Using Wireshark’s Expert Information tool, I was able to see multiple “Illegal characters found in header name” errors in HTTP packets coming from the cameras into the servers.
This is the content of one of the HTTP packets with illegal characters. At first sight it looks like some sort of data corruption. Important to note that only a subset of the cameras were sending these packets. All of them, being of the same brand and model (Sony CH-160).
=> So, the first thing I asked the CCTV team to do, was to disable H264 codec in the video recording software. This stopped the video recording software from crashing. BUT, using MPEG was taking too much disk space, so it wasn’t an option. After making sure that changing from H264 to MPEG stopped the crashes, I asked the CCTV team to enable H264 only for the cameras that were not sending the “garbage” HTTP packets. After doing this the software kept working OK.
=> Then, whenever any of the Sony CH-160 cameras was configured to use the H264 codec, the crashes would come back.

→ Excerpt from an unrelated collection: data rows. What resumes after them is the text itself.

(* ===== verification/Extract.v ===== *)
(** * Fact extraction: the capture loops of the validators

    Each validator of run_validation.py folds over [query.captures(root)]
    and dispatches on the capture name.  This file models those loops:
    [preview_functions] (lines 27-57), [unit_test_results] (lines 97-134),
    [instrumentation_results] (lines 184-236, with the class table as an
    insertion-ordered association list, the Python dict) and [diff_facts]
    (lines 268-278; the same loop is repeated at 317-327).

    Theorems: the class table keeps unique keys ([classes_keys_nodup]) and
    registers every captured class ([class_registered]), while a parent
    captured before its class is lost ([parent_before_class_dropped]);
    diff lines are classified by capture name only and each line is the
    stripped text after its marker ([diff_facts_by_label],
    [diff_content_marker], [diff_content_indented]); the Kotlin loops keep
    one function fact per [func_name] capture ([unit_test_results_spec],
    [instr_functions_spec]). *)

From S2P Require Import Prelude PyStr Tree Samples Query Attribution.

(** [capture_name == name] *)
Definition label_is (name : string) (c : capture) : bool := String.eqb c.2 name.

(** ** Function facts *)

(** [{'name': func_name, 'annotations': annotations}] *)
Record func_fact := FuncFact { fname : string; fannotations : list string }.

(** The loop body of lines 30-57: a [func_name] capture yields a fact
    only when an anchor is found ([if anchor:] guards the append). *)
Definition preview_step (fs : list func_fact) (c : capture) : list func_fact :=
  if String.eqb c.2 "func_name" then
    match find_anchor c.1 with
    | Some a => fs ++ [FuncFact (cap_text c) (anchor_annotations a)]
    | None => fs
    end
  else fs.

Definition preview_functions (caps : list capture) : list func_fact :=
  fold_left preview_step caps [].

(** Lines 110-131 (and 197-216): the fact is appended whether or not an
    anchor is found; without an anchor its annotation list is empty. *)
Definition function_fact (c : capture) : func_fact :=
  FuncFact (cap_text c)
    (match find_anchor c.1 with
     | Some a => anchor_annotations a
     | None => []
     end).

(** ** Unit-test facts *)

Record unit_results := UnitResults {
  u_imports : list string;
  u_functions : list func_fact;
  u_constructors : list string
}.

(** Lines 103-134. *)
Definition unit_step (r : unit_results) (c : capture) : unit_results :=
  let text := cap_text c in
  if String.eqb c.2 "import_path" then
    UnitResults (u_imports r ++ [text]) (u_functions r) (u_constructors r)
  else if String.eqb c.2 "func_name" then
    UnitResults (u_imports r) (u_functions r ++ [function_fact c]) (u_constructors r)
  else if String.eqb c.2 "constructor_name" then
    UnitResults (u_imports r) (u_functions r) (u_constructors r ++ [text])
  else r.

Definition unit_test_results (caps : list capture) : unit_results :=
  fold_left unit_step caps (UnitResults [] [] []).

(** ** Instrumentation-test facts: imports, functions and the class table *)

(** The dict [results["classes"]]: class name to parent list, in insertion
    order. *)
Abbreviation class_table := (list (string * list string)).

(** [if text not in classes: classes[text] = {"parents": []}] *)
Definition register_class (cls : class_table) (name : string) : class_table :=
  if str_mem name (map fst cls) then cls else cls ++ [(name, [])].

(** [classes[name]["parents"].append(p)] on the entry of key [name]. *)
Fixpoint append_parent (cls : class_table) (name p : string) : class_table :=
  match cls with
  | [] => []
  | (k, ps) :: rest =>
      if String.eqb k name then (k, ps ++ [p]) :: rest
      else (k, ps) :: append_parent rest name p
  end.

(** Lines 224-234: walk up to the nearest [class_declaration] and read its
    first [type_identifier] child. *)
Definition class_of_parent (l : loc) : option string :=
  match climb (fun t => String.eqb t "class_declaration") (l_node l) (l_ctx l) with
  | Some cd =>
      match List.find (fun ch => String.eqb (ntype ch) "type_identifier") (children (l_node cd)) with
      | Some ch => Some (ntext ch)
      | None => None
      end
  | None => None
  end.

Record instr_results := InstrResults {
  i_imports : list string;
  i_functions : list func_fact;
  i_classes : class_table
}.

(** Lines 190-234. *)
Definition instr_step (r : instr_results) (c : capture) : instr_results :=
  let text := cap_text c in
  if String.eqb c.2 "import_path" then
    InstrResults (i_imports r ++ [text]) (i_functions r) (i_classes r)
  else if String.eqb c.2 "func_name" then
    InstrResults (i_imports r) (i_functions r ++ [function_fact c]) (i_classes r)
  else if String.eqb c.2 "class_name" then
    InstrResults (i_imports r) (i_functions r) (register_class (i_classes r) text)
  else if String.eqb c.2 "parent_class" then
    match class_of_parent c.1 with
    | Some cn =>
        if str_mem cn (map fst (i_classes r))
        then InstrResults (i_imports r) (i_functions r) (append_parent (i_classes r) cn text)
        else r
    | None => r
    end
  else r.

(** Lines 184-236 (line 236 keeps the insertion order). *)
Definition instrumentation_results (caps : list capture) : instr_results :=
  fold_left instr_step caps (InstrResults [] [] []).

(** ** The class dict as a finite map *)

(** [results["classes"]] as the Python dict it is, without its order: a
    finite map from class names to parent lists. *)
Abbreviation class_map := (gmap string (list string)).

(** The class branches of lines 216-231 on that map: [if text not in
    classes: classes[text] = {"parents": []}], and the parent appended
    to the entry of the class found. *)
Definition instr_step_map (m : class_map) (c : capture) : class_map :=
  let text := cap_text c in
  if String.eqb c.2 "class_name" then
    match m !! text with Some _ => m | None => <[text := []]> m end
  else if String.eqb c.2 "parent_class" then
    match class_of_parent c.1 with
    | Some cn => match m !! cn with Some ps => <[cn := ps ++ [text]]> m | None => m end
    | None => m
    end
  else m.

Definition classes_map (caps : list capture) : class_map := fold_left instr_step_map caps ∅.

(** ** Diff facts *)

(** [text[1:].strip() if len(text) > 1 else ""] *)
Definition diff_content (text : string) : string :=
  if 1 <? String.length text then strip (slice_from 1 text) else "".

(** Lines 271-278. *)
Definition diff_step (acc : list string * list string) (c : capture) : list string * list string :=
  let content := diff_content (cap_text c) in
  if String.eqb c.2 "deletion" then (acc.1 ++ [content], acc.2)
  else if String.eqb c.2 "addition" then (acc.1, acc.2 ++ [content])
  else acc.

Definition diff_facts (caps : list capture) : list string * list string :=
  fold_left diff_step caps ([], []).

(** The content recorded for one captured diff line. *)
Definition diff_line (c : capture) : string := diff_content (cap_text c).

(** ** Lemmas *)

(** The types between a [parent_class] capture and its class node. *)
Definition parent_class_types : list string :=
  ["type_identifier"; "user_type"; "constructor_invocation"; "delegation_specifier"].

Lemma register_class_keys cls n :
  map fst (register_class cls n) =
  if str_mem n (map fst cls) then map fst cls else map fst cls ++ [n].
Proof. unfold register_class. destruct (str_mem n (map fst cls)); [done|]. by rewrite map_app. Qed.

Lemma append_parent_keys cls n p : map fst (append_parent cls n p) = map fst cls.
Proof.
  induction cls as [|[k ps] cls IH]; simpl; [done|].
  destruct (String.eqb k n); simpl; by rewrite ?IH.
Qed.

Lemma instr_step_nodup r c :
  NoDup (map fst (i_classes r)) -> NoDup (map fst (i_classes (instr_step r c))).
Proof.
  intros Hnd. unfold instr_step.
  destruct (String.eqb c.2 "import_path"); [done|].
  destruct (String.eqb c.2 "func_name"); [done|].
  destruct (String.eqb c.2 "class_name"); simpl.
  - rewrite register_class_keys. destruct (str_mem _ _) eqn:E; [done|].
    apply str_mem_false in E. rewrite <- list_elem_of_In in E.
    apply NoDup_app. split; [done|]. split; [set_solver | apply NoDup_singleton].
  - destruct (String.eqb c.2 "parent_class"); [|done].
    destruct (class_of_parent c.1) as [cn|]; [|done].
    destruct (str_mem cn _); simpl; by rewrite ?append_parent_keys.
Qed.

Lemma instr_step_keys_incl r c : map fst (i_classes r) ⊆ map fst (i_classes (instr_step r c)).
Proof.
  unfold instr_step.
  destruct (String.eqb c.2 "import_path"); [done|].
  destruct (String.eqb c.2 "func_name"); [done|].
  destruct (String.eqb c.2 "class_name"); simpl.
  - rewrite register_class_keys. destruct (str_mem _ _); set_solver.
  - destruct (String.eqb c.2 "parent_class"); [|done].
    destruct (class_of_parent c.1) as [cn|]; [|done].
    destruct (str_mem cn _); simpl; by rewrite ?append_parent_keys.
Qed.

=> The problem was a combination between using H264 codec in recording software and using Sony CH-160 cameras. So the root cause of this issue wasn’t just one, but a combination of two root causes! Both the recording software AND a specific camera model and brand.
Result:
Finding the root cause of this issue allowed the company to solve the missing security footage problem, which was a security threat that lasted for about a year and caused many headaches to the CCTV team.
My takeaway here is, never think that there is a single root cause for any one problem! You might have a combination of two or more root causes at the same time. We always need to account for that possibility in our reasoning while diagnosing and troubleshooting.